Por el camino verde que va a la ermita no quiero volver, y es que no me da la gana, y ¿que necesidad tengo de darme la paliza de subir por un camino embarrado, en pendiente, y que me deja baldada?
Me ponen nerviosa los boleros, el bolero de Ravel y el de aquel y el del otro. Este bolero tan popular del Caminito verde, ¡uf!, de los nervios me pone.
Todos en nuestra niñez y adolescencia hemos recorrido algún camino verde, o los senderos de ese valle hermoso, esa montañita con sus cumbres nevadas en algún invierno, contemplándolas con la melena al viento si ese día no llevaba coletas.
Yo de niña me hacía el camino verde que va a la ermita un par de veces a la semana, sábados y domingos, los domingos seguro después de misa. Lo hacía con las amigas, con faldas, coleta y resignación. Luego, poco más tarde lo haría con chicos y pasaría del eco del bolero de mis padres al kumbayá que se puso de moda, tan horrible como el bolero que se atrevía a cantar papá, haciéndose el romántico, el bucólico y pastoril delante de mi madre o de sus hijos. Hay que decir que nos había despertado con alegrías húngaras de Haydn, bromas de Mozart o días más graves con Juan Sebastián Bach.
Maldita la gracia. De Mozart al pueblo, a la ermita y a su caminito verde. Porque convendrá el lector conmigo que las ermitas tener… tienen poca gracia, que donde esté una catedral o una buena iglesia con su retablazo, que se quite el Cristo románico anoréxico y el altar sin una puñetera flor de volumen a pesar de tanta azucena y margarita.
La mía, la ermita dominical, la del camino verde, tenía su fachada con un mini pórtico encantador en la puerta desencajada, un interior austero con la imagen de un Cristo triste en el altarcillo y una virgencita muerta de asco de lo siesos que son en aquella pequeñísima iglesita perdida en el valle. Ni una romería, ni un triste triduo les hacían los feligreses próximos. Casi abandonada hasta los tiempos de la barbacoa y los observatorios, se salvaba de la desaparición gracias al cura ronco y muy bebedor que oficiaba los domingos y algunas familias como la mía que acudíamos a ella.
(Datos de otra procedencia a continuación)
(* ===== verification/WireFormat.v ===== *)
(** * The wire formats of the packet objects

    The methods of Tlv0_3WireFormat (src/encoding/tlv-0_3-wire-format.cpp), which copy a C++ object
    to a C structure with room for 100 components, run the C encoder or decoder, and copy back: the
    [get] and [set] methods of names, key locators, signatures, MetaInfo, Data, Interest, Exclude and
    DelegationSet. A [throw runtime_error(ndn_getErrorString(error))] is [Failed] with the error. The
    cache that a DelegationSet has for its own encoding is left out. *)

From stdpp Require Import base list numbers option strings.
From Stdlib Require Import ZArith Lia.
From S2P Require Import Prelude Encoder Decoder Blocks Name TlvName ChangeCounter ValidityPeriod Exclude.
From S2P Require Import DelegationSet Data TlvData TlvInterest TlvControl Interest.
Open Scope Z_scope.

Definition throw_failure {A} (r : result failure A) : result exn A :=
  match r with Ok a => Ok a | Err f => Err (Failed f) end.
Definition throw_error {A} (r : result ndn_Error A) : result exn A :=
  match r with Ok a => Ok a | Err e => Err (Failed (Error e)) end.

(** The size of the arrays of components and of exclude entries. *)
Definition max_components : Z := 100.

(** ** Names *)

(** [Name::Component::get] into a new component: the error for a digest of another size is ignored. *)
Definition Component_get (self : Component) : Component :=
  match type_ self with
  | PARAMETERS_SHA256_DIGEST =>
      if zlen (value_ self) =? 32 then mkComponent PARAMETERS_SHA256_DIGEST (-1) (value_ self) else generic []
  | OTHER_CODE => mkComponent OTHER_CODE (otherTypeCode_ self) (value_ self)
  | type => mkComponent type (-1) (value_ self)
  end.

(** The loop of [Name::get]. *)
Fixpoint Name_get (self nameLite : Name) : result exn Name :=
  match self with
  | [] => Ok nameLite
  | component :: self =>
      if zlen nameLite >=? max_components then
        Err (Failed (Error
          NDN_ERROR_attempt_to_add_a_component_past_the_maximum_number_of_components_allowed_in_the_name))
      else Name_get self (nameLite ++ [Component_get component])
  end.

(** [Tlv0_3WireFormat::encodeName] and [decodeName]. *)
Definition encodeName (name : Name) : result exn (list Z) :=
  nameLite ← Name_get name [];
  '(encoding, _) ← throw_error (run_out 256 (encodeTlvName nameLite));
  mret encoding.

Definition decodeName (input : list Z) (name : NameObject) : result exn NameObject :=
  '(nameLite, _, _) ← throw_failure (decodeTlvName max_components (TlvDecoder_initialize input));
  mret (name_obj_set nameLite name).

(** ** Key locators and signatures *)

Definition KeyLocator_get (self : KeyLocatorValue) : result exn KeyLocatorValue :=
  keyName ← Name_get self.2 []; mret (self.1, keyName).

Definition KeyLocator_set (keyLocatorLite : KeyLocatorValue) (self : KeyLocator) : KeyLocator :=
  let self := KeyLocator_setType (kl_type_ keyLocatorLite.1) self in
  let self := KeyLocator_setKeyData (keyData_ keyLocatorLite.1) self in
  if bool_decide (kl_type_ keyLocatorLite.1 = KEYNAME)
  then KeyLocator_getKeyName (name_obj_set keyLocatorLite.2) self
  else KeyLocator_getKeyName name_obj_clear self.

(** [Signature::get] of the five classes, into a structure that is initialized. *)
Definition Signature_get (self : SignatureValue) : result exn ndn_Signature :=
  let '(fields, (keyLocator, validityPeriod)) := self in
  match fields with
  | Sha256WithRsaSignature signature =>
      keyLocator ← KeyLocator_get keyLocator;
      mret (mkSignature ndn_SignatureType_Sha256WithRsaSignature signature None (-1) keyLocator validityPeriod)
  | Sha256WithEcdsaSignature signature =>
      keyLocator ← KeyLocator_get keyLocator;
      mret (mkSignature ndn_SignatureType_Sha256WithEcdsaSignature signature None (-1) keyLocator validityPeriod)
  | HmacWithSha256Signature signature =>
      keyLocator ← KeyLocator_get keyLocator;
      mret (mkSignature ndn_SignatureType_HmacWithSha256Signature signature None (-1) keyLocator no_period)
  | DigestSha256Signature signature =>
      mret (mkSignature ndn_SignatureType_DigestSha256Signature signature None (-1) ndn_KeyLocator_initial
              validityPeriod)
  | GenericSignature signature signatureInfoEncoding typeCode =>
      mret (mkSignature ndn_SignatureType_Generic signature signatureInfoEncoding typeCode
              ndn_KeyLocator_initial no_period)
  end.

(** The new signature object of a type. *)
Definition new_signature (type : Z) : result exn Signature :=
  if type =? ndn_SignatureType_Sha256WithRsaSignature then Ok (Signature_new (Sha256WithRsaSignature None))
  else if type =? ndn_SignatureType_Sha256WithEcdsaSignature then
    Ok (Signature_new (Sha256WithEcdsaSignature None))
  else if type =? ndn_SignatureType_HmacWithSha256Signature then
    Ok (Signature_new (HmacWithSha256Signature None))
  else if type =? ndn_SignatureType_DigestSha256Signature then Ok (Signature_new (DigestSha256Signature None))
  else if type =? ndn_SignatureType_Generic then Ok (Signature_new (GenericSignature None None (-1)))
  else Err (RuntimeError "dataLite.getSignature().getType() has an unrecognized value").

Definition set_keyLocator (keyLocator : KeyLocatorValue) : Signature -> Signature :=
  composite_modify (fun c => (counter_modify (KeyLocator_set keyLocator) c.1, c.2)).
Definition set_validityPeriod (validityPeriod : Period) : Signature -> Signature :=
  composite_modify (fun c => (c.1, counter_modify (increment_with (fun _ => validityPeriod)) c.2)).
Definition setSignatureInfoEncoding (signatureInfoEncoding : Blob) (typeCode : Z) : Signature -> Signature :=
  composite_set (fun f =>
    match f with
    | GenericSignature signature _ _ => GenericSignature signature signatureInfoEncoding typeCode
    | f => f
    end) id.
Años después, el perdido y encantador valle la convirtió en un observatorio de la naturaleza gracias a los políticos de una legislatura. Los siguientes la transformaron en un centro de interpretación. Ya sabemos, se puso de moda lo de combatir el paro de formas tan absurda como donde no va nadie poner a alguien para que vayan menos, pues generalmente se pone a cobrar un ticket con un número.
Ahora hay pocas azucenas, menos margaritas, y algunas botellas de lo que beben los humanos, ciclistas y motoristas de campo a través. Muchos están a punto de atropellarte o atropellarte directamente. Los nuevos bárbaros.
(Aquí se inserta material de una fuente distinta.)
(* ===== verification/ContentCache.v ===== *)
(** * The memory content cache

    src/util/memory-content-cache.cpp: Data packets are kept with the time when they are removed and the
    time when they are no longer fresh, Interests are answered from the cache, and the Interests that
    could not be answered may be kept until a Data packet for them is added. *)

From stdpp Require Import base list numbers option strings gmap sorting.
From Stdlib Require Import ZArith Lia.
From S2P Require Import Prelude Order Actions Name NameUri Exclude Data Interest.
Open Scope Z_scope.

(** Times are nanoseconds of the system clock. *)
Record Content := mkContent {
  content_name_ : Name;
  dataEncoding_ : list Z
}.

Record StaleTimeContent := mkStaleTimeContent {
  stale_content : Content;
  cacheRemovalTime_ : Z;
  freshnessExpiryTime_ : Z
}.

(** A face is a number. *)
Record PendingInterest := mkPendingInterest {
  pending_interest : InterestValue;
  pending_face : Z;
  timeoutPeriodStart_ : Z;
  timeoutTime_ : Z
}.

Inductive OnInterestCallback :=
| StorePendingInterest
| UserCallback (id : Z).

(** The key of the callbacks is the URI of the prefix. *)
Record MemoryContentCache := mkCache {
  cleanupInterval_ : Z;
  nextCleanupTime_ : Z;
  interestFilterIdList_ : list Z;
  registeredPrefixIdList_ : list Z;
  noStaleTimeCache_ : list Content;
  staleTimeCache_ : list StaleTimeContent;
  mc_pendingInterestTable_ : list PendingInterest;
  onDataNotFoundForPrefix_ : gmap (list Z) (option OnInterestCallback);
  onContentRemoved_ : option Z;
  isDoingCleanup_ : bool;
  minimumCacheLifetime_ : Z
}.
(* ===== verification/PSyncState.v ===== *)
(** * The content of sync packets

    src/sync/detail/psync-state.cpp: a sequence of names in one TLV block. *)

From stdpp Require Import base list numbers option strings.
From Stdlib Require Import ZArith Lia.
From S2P Require Import Prelude Encoder Decoder Blocks Name TlvName WireFormat.
Open Scope Z_scope.

Definition Tlv_PSyncContent : Z := 128.

(** The error of a name is thrown through the encoder: [get] has this one only. *)
Definition encode_content_name (name : Name) : writer :=
  match Name_get name [] with
  | Ok nameLite => only (encodeTlvName nameLite)
  | Err _ => fun _ =>
      Err NDN_ERROR_attempt_to_add_a_component_past_the_maximum_number_of_components_allowed_in_the_name
  end.

Fixpoint encodeContent (content_ : list Name) : writer :=
  match content_ with
  | [] => fun encoder => Ok encoder
  | name :: content_ => andThen (encode_content_name name) (encodeContent content_)
  end.

Definition state_wireEncode (content_ : list Name) : result exn (list Z) :=
  throw_error (TlvEncoder_run 256 (writeNestedTlv Tlv_PSyncContent (encodeContent content_) false)).

(** The loop ends at the end of the input. A name takes at least two bytes. *)
Fixpoint decodeContent (fuel : nat) (inputLength : Z) (content_ : list Name) : Dec (list Name) := fun decoder =>
  if d_offset decoder <? inputLength then
    match fuel with
    | O => Err OutOfFuel
    | S fuel =>
        ('(name, _) ← decodeTlvName max_components; decodeContent fuel inputLength (content_ ++ [name])) decoder
    end
  else Ok (content_, decoder).

Definition state_wireDecode (input : list Z) : result exn (list Name) :=
  '(content, _) ← throw_failure
    ((endOffset ← readNestedTlvsStart Tlv_PSyncContent;
      content ← decodeContent (S (length input)) (zlen input) [];
      _ ← finishNestedTlvs endOffset;
      mret content) (TlvDecoder_initialize input));
  mret content.

(** ** Round trip *)

Definition content_blocks (content : list Name) : list Block := map name_block content.

Lemma zlen_name_tlv name : 2 <= zlen (name_tlv name).
Proof.
  unfold name_tlv, block_bytes. rewrite zlen_tlv_bytes. pose proof (zlen_varNumber_bytes (name_block name).1).
  pose proof (zlen_varNumber_bytes (zlen (name_block name).2)). lia.
Qed.

Lemma emits_encodeContent content :
  Forall wire_name content -> zlen (blocks_bytes (content_blocks content)) < 2 ^ 63 ->
  Emits (encodeContent content) (blocks_bytes (content_blocks content)).
Proof.
  induction 1 as [| name content Hn _ IH]; intros Hl.
  - apply emits_nothing.
  - cbn [content_blocks map encodeContent] in *. rewrite blocks_bytes_cons in *. rewrite length_app in Hl.
    fold (content_blocks content) in *. apply emits_andThen; [| apply IH; lia].
    unfold encode_content_name. rewrite Name_get_ok by exact Hn. apply emits_name; [apply Hn |].
    unfold name_tlv, block_bytes. lia.
Qed.

Lemma reads_decodeContent content e acc fuel :
  Forall wire_name content -> (length content < fuel)%nat ->
  Reads (decodeContent fuel e acc) (acc ++ content) e (content_blocks content) [].
Proof.
  intros H. revert acc fuel. induction H as [| name content Hn _ IH]; intros acc fuel Hf d rest Hd.
  - exists d. rewrite app_nil_r. split; [| easy]. pose proof (at_end _ _ _ _ Hd) as He. cbn in He.
    destruct fuel; cbn [decodeContent]; (destruct (Z.ltb_spec (d_offset d) e); [lia | easy]).
  - destruct fuel as [| fuel]; [easy |]. cbn [decodeContent length content_blocks map] in *.
    pose proof (at_not_end _ _ _ _ _ Hd) as Hlt. rewrite (proj2 (Z.ltb_lt _ _) Hlt).
    destruct (reads_name name max_components e (map name_block content)) with (d := d) (rest := rest)
      as (d1 & H1 & Hd1 & Hi1); [apply Hn | apply Hn | exact Hd |].
    rewrite (dec_bind_ok _ _ _ _ _ H1).
    destruct (IH (acc ++ [name]) fuel ltac:(lia) d1 rest Hd1) as (d2 & H2 & Hd2 & Hi2).
    exists d2. rewrite H2, <- app_assoc. split; [easy |]. split; [easy | congruence].
Qed.

(** The encoding of a state. *)
Definition state_bytes (content : list Name) : list Z :=
  tlv_bytes Tlv_PSyncContent (blocks_bytes (content_blocks content)).

Definition state_ok (content : list Name) : Prop :=
  Forall wire_name content /\ zlen (state_bytes content) < 2 ^ 63.

Lemma state_wireEncode_ok content : state_ok content -> state_wireEncode content = Ok (state_bytes content).
Proof.
  intros [Hn Hl]. unfold state_wireEncode, state_bytes in *. pose proof (zlen_tlv_bytes Tlv_PSyncContent
    (blocks_bytes (content_blocks content))) as Ht.
  pose proof (zlen_varNumber_bytes Tlv_PSyncContent). pose proof (zlen_varNumber_bytes (zlen (blocks_bytes (content_blocks content)))).
  pose proof (emits_writeNestedTlv Tlv_PSyncContent _ _ false (emits_encodeContent content Hn ltac:(lia))) as He.
  rewrite (TlvEncoder_run_emits 256 _ _ ltac:(lia) He); [easy | exact Hl].
Qed.

Lemma content_blocks_ok content : Forall type_ok (content_blocks content).
Proof. apply Forall_map, Forall_forall. intros name _. unfold type_ok. cbn. unfold ndn_Tlv_Name. lia. Qed.

Lemma content_length content : (length content <= length (blocks_bytes (content_blocks content)))%nat.
Proof.
  induction content as [| name content IH]; [easy |]. cbn [content_blocks map length].
  rewrite blocks_bytes_cons, length_app. pose proof (zlen_name_tlv name). unfold name_tlv, block_bytes in *.
  unfold content_blocks in IH. lia.
Qed.

Lemma state_wireDecode_ok content : state_ok content -> state_wireDecode (state_bytes content) = Ok content.
Proof.
  intros [Hn Hl]. set (b := (Tlv_PSyncContent, blocks_bytes (content_blocks content)) : Block).
  assert (Hb : state_bytes content = block_bytes b) by easy.
  assert (Hat : At (TlvDecoder_initialize (state_bytes content)) (zlen (block_bytes b)) [b] []).
  { pose proof (at_decoder_at [] b []) as H. cbn [app length] in H. rewrite app_nil_r in H. unfold decoder_at in H.
    cbn [app] in H. rewrite app_nil_r in H. apply H; [now rewrite <- Hb | now vm_compute]. }
  destruct (at_inside _ _ _ _ _ _ Hat (content_blocks_ok content)) as (d1 & e1 & Hs & Hd1 & Hi1 & He & Hout).
  assert (Hend : e1 = zlen (state_bytes content)) by (rewrite He; reflexivity).
  pose proof (content_length content) as Hlen. pose proof (zlen_tlv_bytes Tlv_PSyncContent
    (blocks_bytes (content_blocks content))) as Ht. fold (state_bytes content) in Ht.
  destruct (reads_decodeContent content e1 [] (S (length (state_bytes content))) Hn ltac:(lia) d1 _ Hd1)
    as (d2 & H2 & Hd2 & Hi2).
  unfold state_wireDecode. rewrite (dec_bind_ok _ _ _ _ _ Hs), <- Hend, (dec_bind_ok _ _ _ _ _ H2),
    (dec_bind_ok _ _ _ _ _ (finish_at _ _ _ Hd2)). reflexivity.
Qed.

(** What is encoded is decoded. *)
Lemma state_roundtrip content :
  state_ok content -> exists bytes, state_wireEncode content = Ok bytes /\ state_wireDecode bytes = Ok content.
Proof. intros H. exists (state_bytes content). split; [now apply state_wireEncode_ok | now apply state_wireDecode_ok]. Qed.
Hoy he vuelto a pasar, dice el encantador bolero, por aquel camino verde, Por el camino verde camino verde que va a la ermita, Y pedí a tu virgencita que yo te vuelva a encontrar. Desde que tu te fuiste lloran de pena las margaritas, la fuente se ha secado y las azucenas están marchitas.
El cantante pierde su felicidad y llora al pasar por la encina donde antaño grabó su nombre y el de su amada. Lo sentimos, nos ha pasado a muchos. Lo del corazón en el árbol de la primerísima adolescencia. Lo del camino perdido en el valle que ahora no es así, ni perdido, ni casi valle que no sea el parking del centro de interpretación de la ermita a la que han adjuntado unos hierros para vender unos tickets.